Work instructions:
From the entries below, please output exactly the lines starting at the one containing "else pret (v" and ending at the one containing "let counts := negb", both included.

Collected data entries:
=== Begin Enclosure ===

Definition preparse_value (v : CborValue) : parsed CborValue :=
  let v := v <| cv_type := CborInvalidType |>
             <| cv_flags := CFlags false false false false false (f_map (cv_flags v)) (f_key (cv_flags v)) |> in
  if negb (can_read_bytes v 1) then perr CborErrorUnexpectedEOF
  else
    b <-- plift (read_unchecked v 0 1);
    let type := (Z.land b 224)%Z in
    let descriptor := (Z.land b 31)%Z in
    let v := v <| cv_type := type |> <| cv_extra := descriptor |> in
    if (27 <? descriptor)%Z then
      if negb (descriptor =? 31)%Z
      then perr (if (type =? CborSimpleType)%Z then CborErrorUnknownType else CborErrorIllegalNumber)
      else if negb (is_fixed_type type) then pret (v <| cv_flags := (cv_flags v) <| f_unknown := true |> |>)
      else perr (if (type =? CborSimpleType)%Z then CborErrorUnexpectedBreak else CborErrorIllegalNumber)
    else
      let n := bytes_needed descriptor in
      if n =? 0 then preparse_type v type descriptor
      else if negb (can_read_bytes v (n + 1)) then perr CborErrorUnexpectedEOF
      else if n <=? 2
      then extra <-- plift (read_unchecked v 1 n);
           preparse_type (v <| cv_extra := extra |>) type descriptor
      else preparse_type
             (v <| cv_extra := 0%Z |>
                <| cv_flags := (cv_flags v) <| f_large := true |> <| f_64 := (descriptor =? 27)%Z |> |>) type descriptor.

Definition preparse_next_value_nodecrement (v : CborValue) : parsed CborValue :=
  let brk := match cv_rest v with a :: _ => (Zb a =? BreakByte)%Z | [] => false end in
  if ((cv_remaining v =? UINT32_MAX)%Z && brk)
  then
    if (f_map (cv_flags v) && f_key (cv_flags v)) || (cv_type v =? CborTagType)%Z then perr CborErrorUnexpectedBreak
    else pret (v <| cv_type := CborInvalidType |> <| cv_remaining := 0%Z |>
                 <| cv_flags := (cv_flags v) <| f_unknown := true |> |>)
  else preparse_value v.

Definition preparse_next_value (v : CborValue) : parsed CborValue :=
  let counts := negb (cv_type v =? CborTagType)%Z in
  let dec := (negb (cv_remaining v =? UINT32_MAX) && counts)%Z in
  let v := if dec then v <| cv_remaining := ((cv_remaining v - 1) mod 2 ^ 32)%Z |> else v in
  if dec && (cv_remaining v =? 0)%Z
  then pret (v <| cv_type := CborInvalidType |> <| cv_flags := (cv_flags v) <| f_unknown := false |> |>)
  else
    preparse_next_value_nodecrement
      (if counts then v <| cv_flags := (cv_flags v) <| f_key := negb (f_key (cv_flags v)) |> |> else v).

(** [_cbor_value_extract_int64_helper]. *)
Definition extract_int64 (v : CborValue) : cres Z :=
  if f_large (cv_flags v) then read_unchecked v 1 (if f_64 (cv_flags v) then 8 else 4) else CRet (cv_extra v).

Definition extract_number_and_advance (v : CborValue) : cres (Z * CborValue) :=
  n ← extract_int64 v;
  b ← read_unchecked v 0 1;
  let descriptor := (Z.land b 31)%Z in
  v ← advance_bytes v (bytes_needed descriptor + 1);
  mret (n, v).

Definition advance_internal (v : CborValue) : parsed CborValue :=
  r <-- plift (extract_number_and_advance v);
  let '(n, v) := r in
  if ((cv_type v =? CborByteStringType) || (cv_type v =? CborTextStringType))%Z
  then passert (negb (f_unknown (cv_flags v)))
         (v <-- plift (advance_bytes v (Z.to_nat n)); preparse_next_value v)
  else preparse_next_value v.

Definition cbor_parser_init (buf : bytes) : parsed CborValue :=
  preparse_value (CV buf 1 0 0 (CFlags false false false false false false false)).

Definition cbor_value_advance_fixed (v : CborValue) : parsed CborValue :=
  passert (negb (cv_type v =? CborInvalidType)%Z && is_fixed_type (cv_type v))
    (if (cv_remaining v =? 0)%Z then perr CborErrorAdvancePastEOF else advance_internal v).

Definition cbor_value_get_tag (v : CborValue) : cres Z :=
  if (cv_type v =? CborTagType)%Z then extract_int64 v else CUndef.

(** [while (cbor_value_is_tag(it))]: at most one tag for each byte left. *)
Fixpoint skip_tags (fuel : nat) (v : CborValue) : parsed CborValue :=
  if (cv_type v =? CborTagType)%Z then
    match fuel with
    | 0 => CFuel
    | S fuel => v <-- cbor_value_advance_fixed v; skip_tags fuel v
    end
  else pret v.

Definition cbor_value_skip_tag (v : CborValue) : parsed CborValue := skip_tags (length (cv_rest v)) v.

Definition is_container (type : Z) : bool := ((type =? CborArrayType) || (type =? CborMapType))%Z.

Definition cbor_value_at_end (v : CborValue) : bool := (cv_remaining v =? 0)%Z.

Definition cbor_value_enter_container (v : CborValue) : parsed CborValue :=
  passert (is_container (cv_type v))
  (let enter v := preparse_next_value_nodecrement
     (v <| cv_flags := CFlags false false false false false (cv_type v =? CborMapType)%Z false |>) in
   if f_unknown (cv_flags v)
   then v <-- plift (advance_bytes v 1); enter (v <| cv_remaining := UINT32_MAX |>)
   else
     r <-- plift (extract_number_and_advance v);
     let '(len, v) := r in
     if ((4294967295 <? len) || (len =? UINT32_MAX))%Z then perr CborErrorDataTooLarge
     else
       let map := (cv_type v =? CborMapType)%Z in
       if map && (UINT32_MAX / 2 <? len)%Z then perr CborErrorDataTooLarge
       else
         let v := v <| cv_remaining := if map then (len * 2)%Z else len |> in
         if (len =? 0)%Z then pret (v <| cv_type := CborInvalidType |>) else enter v).

Definition cbor_value_leave_container (v inner : CborValue) : parsed CborValue :=
  passert (is_container (cv_type v) && (cv_type inner =? CborInvalidType)%Z)
  (v <-- plift (if f_unknown (cv_flags inner) then advance_bytes (v <| cv_rest := cv_rest inner |>) 1
                else CRet (v <| cv_rest := cv_rest inner |>));
   preparse_next_value v).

=== End Enclosure ===

Answer box:
    else pret (v <| cv_type := CborInvalidType |> <| cv_remaining := 0%Z |>
                 <| cv_flags := (cv_flags v) <| f_unknown := true |> |>)
  else preparse_value v.

Definition preparse_next_value (v : CborValue) : parsed CborValue :=
  let counts := negb (cv_type v =? CborTagType)%Z in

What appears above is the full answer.